The Socialist Party (PSOE) on Sunday unveiled a plan to reanimate the ailing Spanish economy in order to stem rising unemployment, prevent fresh rounds of layoffs and to alleviate the effect of the recession on families.
Opposition leader Alfredo Pérez Rubalcaba presented his proposals after a meeting with party chiefs in Madrid. The text calls for the state to award credits from now until 2015 to companies that do not sack workers and the creation of a national fund worth 10 billion euros that out-of-work families in danger of eviction can tap to meet their debts with the banks.
The PSOE believes that the unemployment rate of 27 percent — some 6.2 million people — is evidence that the government’s austerity measures have failed and that credit flows to the private sector needs to be encouraged.
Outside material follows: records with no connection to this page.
(* ===== verification/Replies.v ===== *)
(** * Streams of replies, at the level of the abstract parser

    After a reply the parser starts again on what is left of the input;
    [replies] is the list of replies an input gives.  It does not depend on
    how the input is cut, nor (for object functions that do not look at the
    allocation counter) on the allocations made in between. *)

From Stdlib Require Import Strings.Byte String.
From S2P Require Import Prelude CLib Buffer Read Parser.

(** The task of a root reply. *)
Definition root_task (priv : Z) : redisReadTask := Task (-1) (-1) (-1) None None priv.

(** A parser between two replies, set to read the next one. *)
Definition start (p : parser) : parser :=
  Parser (p_rest p) (<[0%nat := root_task (p_priv p)]> (p_stack p)) 0 (p_reply p) (p_priv p).

(** The caller has taken the reply. *)
Definition p_clear (p : parser) : parser :=
  Parser (p_rest p) (p_stack p) (p_ridx p) None (p_priv p).

Section replies.
Context {fl : FloatLib} {H : Type}.
Variable fn : option (redisReplyObjectFunctions H).
Implicit Types (p q : parser) (h : H).

(** The replies of an input: each with the object found in the reply field;
    the outcome that ends the list is [More] or [Bad]. *)
Fixpoint replies_loop (fuel : nat) p a h : option (list (option optr) * outcome * nat * H) :=
  match fuel with
  | O => None
  | S f =>
      o ← parse fn p a h;
      match o with
      | (Done q, a, h) =>
          r ← replies_loop f (start (p_clear q)) a h;
          let '(l, o, a, h) := r in Some (p_reply q :: l, o, a, h)
      | (o, a, h) => Some ([], o, a, h)
      end
  end.

Definition replies p a h : option (list (option optr) * outcome * nat * H) :=
  replies_loop (S (length (p_rest p))) p a h.

(** A parser that waits for input: with none it does nothing. *)
Definition settled p : Prop :=
  forall a h x, item fn (p_with_rest p []) a h = Some x -> x = (More (p_with_rest p []), a, h).
(** All the replies available are taken, in order. *)
Lemma drain_refines b r p a h fuel l o a' h' :
  LP64 -> awaits b r p -> zlen (p_rest p) < Z.of_nat fuel ->
  replies fn p a h = Some (l, o, a', h') ->
  exists b' status r', drain fuel r a h = Some (l, status, r', a', h') /\
    session_end b' r' status o /\ r_len r' <= r_len r.
Proof.
  intros Hlp. revert b r p a h l. induction fuel as [|fuel IH]; intros b r p a h l Haw Hf E.
  { pose proof (zlen_nonneg (p_rest p)). lia. }
  pose proof (awaits_rooted _ _ _ Haw) as [Hroot Hi].
  rewrite replies_eq in E by done. pose proof (getreply_refines b r p true a h Hlp Haw) as Hg.
  destruct (parse fn p a h) as [[[[q|c m reply|q] a1] h1]|] eqn:Ep; simplify_eq/=; try done.
  - destruct Hg as (b' & r' & -> & Haw' & Hl). by exists b', REDIS_OK, r'.
  - destruct Hg as (r' & -> & Hd). exists b, REDIS_ERR, r'. split; [done|]. split; [done|].
    rewrite (de_len _ _ _ _ Hd). by destruct (awaits_len _ _ _ Haw).
  - pose proof (run_rooted _ _ _ _ _ _ _ _ Ep Hroot) as [Hr _].
    apply run_final in Ep as [_ Ep]. specialize (Ep Hi).
    destruct Hg as (b' & r' & -> & Haw' & Hl). simpl.
    destruct (p_reply q) as [x|] eqn:Ex; [|done].
    apply bind_Some in E as ([[[l1 o1] a2] h2] & E & [= <- <- <- <-]).
    destruct (IH b' r' _ a1 h1 l1 Haw') as (b2 & status & r2 & -> & Hend & Hl2); [|done|].
    { simpl. unfold zlen in *. lia. }
    simpl. exists b2, status, r2. split; [done|]. split; [done|lia].
Qed.

(** ** Pieces of input *)

Lemma p_feed_nil p : p_feed p [] = p.
Proof. unfold p_feed. rewrite app_nil_r. by destruct p. Qed.

Lemma p_feed_app p c e : p_feed p (c ++ e) = p_feed (p_feed p c) e.
Proof. unfold p_feed. simpl. by rewrite (assoc_L (++)). Qed.

(** An incomplete parse, tried again, is still incomplete. *)
Lemma replies_more_again p a h l q a' h' :
  0 <= p_ridx p -> replies fn p a h = Some (l, More q, a', h') ->
  replies fn q a' h' = Some ([], More q, a', h').
Proof.
  intros Hi E. pose proof (replies_feed fn p [] a h Hi) as Ef.
  rewrite p_feed_nil, E in Ef. cbn [mbind option_bind] in Ef. rewrite p_feed_nil in Ef.
  destruct (replies fn q a' h') as [[[[l' o] a2] h2]|]; [|done]. simpl in Ef.
  injection Ef as El <- <- <-. apply (f_equal length) in El. rewrite length_app in El.
  destruct l'; [done|simpl in El; lia].
Qed.

Lemma same_some_inv {A} (x : option (A * nat * H)) v a h :
  same x (Some (v, a, h)) -> exists c, x = Some (v, c, h).
Proof.
  unfold same, erase. destruct x as [[[w c] h']|]; simpl; [|done]. intros [= -> ->]. eauto.
Qed.

Context {cf : CounterFree fn}.

Lemma replies_at c p a h v a' h' :
  replies fn p a h = Some (v, a', h') -> exists c', replies fn p c h = Some (v, c', h').
Proof.
  intros E. apply (same_some_inv _ v a'). rewrite <- E. by apply same_replies.
Qed.

(** [p] has been read as far as possible. *)
Definition drained p h : Prop := exists a a', replies fn p a h = Some ([], More p, a', h).

(** A session implements [replies] on all of its input, however the input is
    cut into pieces. *)
Lemma session_refines chunks b r p a h l o a' h' :
  LP64 -> alloc_total al -> awaits b r p -> drained p h ->
  r_len r + zlen (concat chunks) <= INT_MAX ->
  replies fn (p_feed p (concat chunks)) a h = Some (l, o, a', h') ->
  exists b' status r' a'', session chunks r a h = Some (l, status, r', a'', h') /\
    session_end b' r' status o.
Proof.
  intros Hlp Hal. revert b r p a h l a'.
  induction chunks as [|c cs IH]; intros b r p a h l a' Haw Hdr Hm E; cbn [concat session] in *.
  { destruct Hdr as (a1 & a2 & Ed). rewrite p_feed_nil in E.
    destruct (replies_at a _ _ _ _ _ _ Ed) as [a3 E3]. rewrite E in E3. injection E3 as -> -> <- ->.
    by exists b, REDIS_OK, r, a. }
  rewrite zlen_app in Hm. pose proof (zlen_nonneg c). pose proof (zlen_nonneg (concat cs)).
  destruct (feed_refines b r p c a h Hal Haw ltac:(lia)) as (b1 & r1 & a1 & -> & Haw1 & Hl1).
  cbn [mbind option_bind negb Z.eqb].
  pose proof (awaits_rooted _ _ _ Haw1) as [_ Hi1].
  rewrite p_feed_app, replies_feed in E by done.
  destruct (replies fn (p_feed p c) a h) as [[[[l1 o1] a2] h1]|] eqn:E1; [|done].
  destruct (replies_at a1 _ _ _ _ _ _ E1) as [a3 E3].
  pose proof (awaits_rest _ _ _ Haw1). pose proof (awaits_len _ _ _ Haw1).
  destruct (drain_refines b1 r1 _ a1 h (S (S (Z.to_nat (r_len r1)))) _ _ _ _ Hlp Haw1 ltac:(lia) E3)
    as (b2 & status & r2 & -> & Hend & Hl2).
  cbn [mbind option_bind] in E |- *. destruct o1 as [q|code msg reply|q]; [|..|done].
  - destruct Hend as [-> Haw2]. cbn [negb Z.eqb].
    destruct (replies fn (p_feed q (concat cs)) a2 h1) as [[[[l2 o2] a4] h2]|] eqn:E2; [|done].
    simpl in E. injection E as <- -> <- <-.
    destruct (replies_at a3 _ _ _ _ _ _ E2) as [a5 E5].
    destruct (IH b2 r2 q a3 h1 l2 a5 Haw2) as (b3 & status & r3 & a6 & -> & Hend); [|lia|done|].
    + exists a3, a3. by eapply replies_more_again.
    + simpl. by exists b3, status, r3, a6.
  - destruct Hend as [-> Hd]. simpl. injection E as <- <- <- <-.
    by exists b2, REDIS_ERR, r2, a3.
Qed.

End session.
The main opposition party also wants a debt-restructuring plan for families unable to meet their mortgage payments, with “the eventual losses to be met equally by the state and the lender that sold the mortgage.” The 10-billion fund would be open to families who find themselves in dire straits “for unexpected reasons” such as unemployment.
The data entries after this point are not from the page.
Lemma resp_cons d b s ty :
  reply_type b = Some ty ->
  resp d (b :: s) =
  if is_line ty then
    match split_line s with
    | None => RMore
    | Some (l, rest) =>
        match resp_line ty l with
        | inl t => ROk t rest
        | inr msg => RBad REDIS_ERR_PROTOCOL msg
        end
    end
  else if ty =? REDIS_REPLY_STRING then resp_bulk s
  else
    match d with
    | O => RBad REDIS_ERR_PROTOCOL
             (bs "No support for nested multi bulk replies with depth > 7")
    | S d' =>
        match split_line s with
        | None => RMore
        | Some (l, rest) =>
            match string2ll l with
            | None => RBad REDIS_ERR_PROTOCOL (bs "Bad multi-bulk length")
            | Some n =>
                if n <? -1 then RBad REDIS_ERR_PROTOCOL (bs "Multi-bulk length out of range")
                else if n =? -1 then ROk RNil rest
                else
                  let n := if ty =? REDIS_REPLY_MAP then n * 2 else n in
                  if INT_MAX <? n then RHuge else
                  rbind (elements (resp d') n rest) (fun ts rest => ROk (RAgg ty n ts) rest)
            end
        end
    end.
Proof. intros E. destruct d; simpl; by rewrite E. Qed.

(** A line item of type [ty]. *)
Lemma resp_line_item d ty l rest t :
  is_line ty = true -> reply_type (type_byte ty) = Some ty -> CR ∉ l ->
  resp_line ty l = inl t ->
  resp d (type_byte ty :: l ++ crlf ++ rest) = ROk t rest.
Proof.
  intros Hl Ht Hcr Hr. rewrite (resp_cons _ _ _ ty) by done.
  rewrite Hl, split_line_no_cr by done. by rewrite Hr.
Qed.

Lemma elements_encode value ts rest :
  consumes value ->
  Forall (fun t => forall rest, value (encode t ++ rest) = ROk t rest) ts ->
  elements value (zlen ts) (foldr (fun t l => encode t ++ l) [] ts ++ rest) = ROk ts rest.
Proof.
  intros Hv. induction 1 as [|t ts Ht _ IH]; rewrite elements_eq by done; [done|].
  rewrite zlen_cons. pose proof (zlen_nonneg ts). rewrite (proj2 (Z.leb_gt _ 0)) by lia.
  simpl. rewrite <- (assoc_L (++)), Ht. simpl.
  replace (1 + zlen ts - 1) with (zlen ts) by lia. by rewrite IH.
Qed.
The PSOE said that the funds could be tapped from the “credit line open with the European Stability Mechanism (ESM), which still has 60 billion euros available” after Spain’s banking sector bailout. Rubalcaba also suggested drawing a 20-billion-euro fund from the ESM to finance companies, encourage self-employment and to give Spanish companies a nudge into global markets.
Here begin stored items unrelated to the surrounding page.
Lemma new_reader_awaits a r a' :
  redisReaderCreate (B := B) a = Some (Some r, a') ->
  exists b, awaits fnd b r new_parser /\ r_len r = 0.
Proof.
  unfold redisReaderCreate, redisReaderCreateWithFunctions. rewrite (calloc_ok Hal) by done. simpl.
  destruct (buf_empty_spec (al := al) (S a)) as ([b|] & a1 & -> & He); [|done]. simpl.
  intros [= <- _]. destruct He as [Hok Ev]. exists b. split; [|done].
  exists (Parser [] (replicate 9 zero_task) (-1) None 0). split.
  { split; try done; simpl; rewrite ?Ev; done. }
  split; [apply start_settled|]. by right.
Qed.

Lemma new_parser_drained h0 : drained fnd new_parser h0.
Proof. exists 0%nat, 0%nat. reflexivity. Qed.

(** How a session ends. *)
Definition session_ends (h0 h' : heap) (e : rres reply) (status : Z) (r' : redisReader B) : Prop :=
  match e with
  | RMore => status = REDIS_OK /\ r_err r' = 0 /\ (exists b, r_buf r' = BLive b) /\
             owned h0 (r_reply r') h'
  | RBad c m => status = REDIS_ERR /\ r_err r' = c /\ r_errstr r' = take 127 (cstr m) /\
                r_buf r' = BNull /\ r_reply r' = None /\ gives_back h0 h'
  | _ => False
  end.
In its proposal to stem the tide of mass layoffs, the PSOE proposes that salaries at companies in financial trouble be reduced, but financed 50 percent by the state. If the worker is over 50 years old, the government should pick up 60 percent of the bill. The opposition noted that the system already functions in Germany, where companies who have tapped the state to avoid laying off staff “have more than 1.5 million employees combined.”